(What is expected):
Begin at the line below that contains "destruct (str_le_total i j); auto.". Repeat it and all remaining lines of the records exactly.

[The data Boundary: Start]

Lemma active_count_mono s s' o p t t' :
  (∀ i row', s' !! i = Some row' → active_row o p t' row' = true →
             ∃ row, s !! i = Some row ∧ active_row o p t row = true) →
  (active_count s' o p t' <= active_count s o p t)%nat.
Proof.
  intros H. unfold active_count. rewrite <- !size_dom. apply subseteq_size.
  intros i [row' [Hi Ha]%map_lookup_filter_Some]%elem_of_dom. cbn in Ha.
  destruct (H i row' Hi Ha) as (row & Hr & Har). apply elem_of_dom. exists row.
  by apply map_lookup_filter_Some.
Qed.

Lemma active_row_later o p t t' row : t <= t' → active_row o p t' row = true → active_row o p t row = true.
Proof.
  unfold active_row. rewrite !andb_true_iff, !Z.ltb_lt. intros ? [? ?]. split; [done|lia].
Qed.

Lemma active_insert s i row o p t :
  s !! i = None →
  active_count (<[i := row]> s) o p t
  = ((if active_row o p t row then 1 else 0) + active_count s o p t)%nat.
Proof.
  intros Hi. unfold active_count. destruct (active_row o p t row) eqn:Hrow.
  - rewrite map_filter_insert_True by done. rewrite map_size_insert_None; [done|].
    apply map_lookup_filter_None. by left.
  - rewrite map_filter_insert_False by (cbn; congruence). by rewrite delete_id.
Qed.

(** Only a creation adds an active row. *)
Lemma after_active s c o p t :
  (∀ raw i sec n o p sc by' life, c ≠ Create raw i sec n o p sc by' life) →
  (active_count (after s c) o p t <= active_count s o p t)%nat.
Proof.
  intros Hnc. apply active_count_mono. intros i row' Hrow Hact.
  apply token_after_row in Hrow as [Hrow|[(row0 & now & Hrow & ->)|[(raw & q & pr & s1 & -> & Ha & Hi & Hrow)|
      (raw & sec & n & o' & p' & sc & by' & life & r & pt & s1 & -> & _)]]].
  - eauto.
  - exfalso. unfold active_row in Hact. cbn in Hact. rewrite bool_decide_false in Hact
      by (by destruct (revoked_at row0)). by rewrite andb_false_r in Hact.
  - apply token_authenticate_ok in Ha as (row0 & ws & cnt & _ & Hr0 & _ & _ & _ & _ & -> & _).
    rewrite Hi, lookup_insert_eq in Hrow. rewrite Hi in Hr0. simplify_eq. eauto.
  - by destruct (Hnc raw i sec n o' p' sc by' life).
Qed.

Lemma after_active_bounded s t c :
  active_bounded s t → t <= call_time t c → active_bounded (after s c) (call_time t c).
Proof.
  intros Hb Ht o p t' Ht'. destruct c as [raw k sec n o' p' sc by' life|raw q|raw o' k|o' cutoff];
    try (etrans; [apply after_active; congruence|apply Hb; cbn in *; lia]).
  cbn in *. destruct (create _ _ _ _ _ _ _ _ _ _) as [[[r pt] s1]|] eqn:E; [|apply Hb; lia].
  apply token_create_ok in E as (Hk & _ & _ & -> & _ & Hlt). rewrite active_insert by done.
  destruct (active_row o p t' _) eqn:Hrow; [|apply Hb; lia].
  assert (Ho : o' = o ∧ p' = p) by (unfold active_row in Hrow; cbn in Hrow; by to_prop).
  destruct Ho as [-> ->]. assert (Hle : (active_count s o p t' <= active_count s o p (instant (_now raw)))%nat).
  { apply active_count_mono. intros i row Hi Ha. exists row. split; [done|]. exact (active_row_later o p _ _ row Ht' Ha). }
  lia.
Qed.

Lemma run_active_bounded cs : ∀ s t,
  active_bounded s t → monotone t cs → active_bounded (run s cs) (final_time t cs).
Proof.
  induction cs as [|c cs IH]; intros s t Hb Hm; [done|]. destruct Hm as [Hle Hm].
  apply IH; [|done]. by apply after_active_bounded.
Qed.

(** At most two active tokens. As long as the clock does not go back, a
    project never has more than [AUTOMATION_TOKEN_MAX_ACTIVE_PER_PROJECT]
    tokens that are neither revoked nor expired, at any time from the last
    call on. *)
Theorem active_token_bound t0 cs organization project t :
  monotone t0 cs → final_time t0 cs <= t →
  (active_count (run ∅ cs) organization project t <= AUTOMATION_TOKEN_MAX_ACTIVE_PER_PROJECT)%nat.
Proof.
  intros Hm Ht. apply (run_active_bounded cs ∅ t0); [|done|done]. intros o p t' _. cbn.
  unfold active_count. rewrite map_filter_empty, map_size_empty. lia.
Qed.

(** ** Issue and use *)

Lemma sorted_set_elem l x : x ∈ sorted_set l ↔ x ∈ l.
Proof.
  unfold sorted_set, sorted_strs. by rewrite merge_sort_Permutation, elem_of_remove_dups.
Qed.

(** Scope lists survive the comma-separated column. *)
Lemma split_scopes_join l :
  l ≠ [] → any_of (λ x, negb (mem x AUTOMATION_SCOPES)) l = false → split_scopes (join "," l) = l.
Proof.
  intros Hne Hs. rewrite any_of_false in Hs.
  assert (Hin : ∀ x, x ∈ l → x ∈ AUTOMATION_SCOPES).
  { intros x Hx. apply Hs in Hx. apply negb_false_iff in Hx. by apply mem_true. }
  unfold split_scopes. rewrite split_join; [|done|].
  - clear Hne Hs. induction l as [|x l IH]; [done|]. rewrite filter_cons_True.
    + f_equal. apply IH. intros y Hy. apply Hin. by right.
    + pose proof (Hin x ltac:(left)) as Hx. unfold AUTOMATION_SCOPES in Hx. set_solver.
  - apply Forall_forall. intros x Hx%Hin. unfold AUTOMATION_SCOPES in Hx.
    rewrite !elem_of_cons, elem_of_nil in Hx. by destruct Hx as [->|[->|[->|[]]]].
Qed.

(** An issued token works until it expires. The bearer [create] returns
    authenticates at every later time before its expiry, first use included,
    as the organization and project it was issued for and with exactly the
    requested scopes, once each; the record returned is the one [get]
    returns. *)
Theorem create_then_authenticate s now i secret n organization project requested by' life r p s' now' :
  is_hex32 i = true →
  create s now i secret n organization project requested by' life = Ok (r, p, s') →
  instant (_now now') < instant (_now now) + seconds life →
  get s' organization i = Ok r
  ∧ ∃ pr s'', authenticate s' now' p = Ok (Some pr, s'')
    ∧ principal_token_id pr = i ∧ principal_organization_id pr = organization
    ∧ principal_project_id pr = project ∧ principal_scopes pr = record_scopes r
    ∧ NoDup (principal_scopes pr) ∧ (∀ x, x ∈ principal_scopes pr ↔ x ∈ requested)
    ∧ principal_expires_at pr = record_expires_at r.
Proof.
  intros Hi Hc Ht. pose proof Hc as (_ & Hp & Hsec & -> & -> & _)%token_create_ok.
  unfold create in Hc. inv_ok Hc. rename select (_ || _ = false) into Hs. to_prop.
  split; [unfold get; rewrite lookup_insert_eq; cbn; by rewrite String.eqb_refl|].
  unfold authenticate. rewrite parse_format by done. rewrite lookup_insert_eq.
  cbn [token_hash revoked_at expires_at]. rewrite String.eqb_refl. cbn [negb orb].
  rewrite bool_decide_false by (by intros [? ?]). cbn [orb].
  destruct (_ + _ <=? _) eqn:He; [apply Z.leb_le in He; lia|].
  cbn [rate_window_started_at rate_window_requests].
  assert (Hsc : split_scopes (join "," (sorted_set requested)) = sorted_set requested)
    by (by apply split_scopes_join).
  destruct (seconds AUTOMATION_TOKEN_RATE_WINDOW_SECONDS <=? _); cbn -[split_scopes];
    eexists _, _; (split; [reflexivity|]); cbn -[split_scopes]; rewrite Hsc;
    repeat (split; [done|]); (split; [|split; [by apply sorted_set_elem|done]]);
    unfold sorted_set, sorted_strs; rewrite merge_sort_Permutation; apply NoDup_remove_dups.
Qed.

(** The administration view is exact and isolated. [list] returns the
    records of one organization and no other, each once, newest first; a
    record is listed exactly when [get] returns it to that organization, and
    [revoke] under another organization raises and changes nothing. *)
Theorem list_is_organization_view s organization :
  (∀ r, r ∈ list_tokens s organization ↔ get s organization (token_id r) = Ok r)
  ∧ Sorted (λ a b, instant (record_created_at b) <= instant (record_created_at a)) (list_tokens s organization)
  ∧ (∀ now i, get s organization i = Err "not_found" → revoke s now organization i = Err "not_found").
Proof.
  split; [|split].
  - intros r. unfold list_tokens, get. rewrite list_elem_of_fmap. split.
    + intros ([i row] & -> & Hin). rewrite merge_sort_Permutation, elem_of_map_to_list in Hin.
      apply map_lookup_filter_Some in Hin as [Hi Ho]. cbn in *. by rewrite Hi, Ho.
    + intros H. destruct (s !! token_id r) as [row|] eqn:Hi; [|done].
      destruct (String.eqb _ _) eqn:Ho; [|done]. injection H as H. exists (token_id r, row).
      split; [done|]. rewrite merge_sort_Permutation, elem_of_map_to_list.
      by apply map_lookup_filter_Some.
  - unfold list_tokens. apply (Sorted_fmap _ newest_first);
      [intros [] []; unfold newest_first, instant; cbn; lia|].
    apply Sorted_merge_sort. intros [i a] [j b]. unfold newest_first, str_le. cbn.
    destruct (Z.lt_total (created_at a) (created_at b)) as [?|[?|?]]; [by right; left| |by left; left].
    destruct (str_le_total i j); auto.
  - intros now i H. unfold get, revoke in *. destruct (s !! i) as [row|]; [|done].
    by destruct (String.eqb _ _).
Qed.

[The data Boundary: End]

(Task answer):
    destruct (str_le_total i j); auto.
  - intros now i H. unfold get, revoke in *. destruct (s !! i) as [row|]; [|done].
    by destruct (String.eqb _ _).
Qed.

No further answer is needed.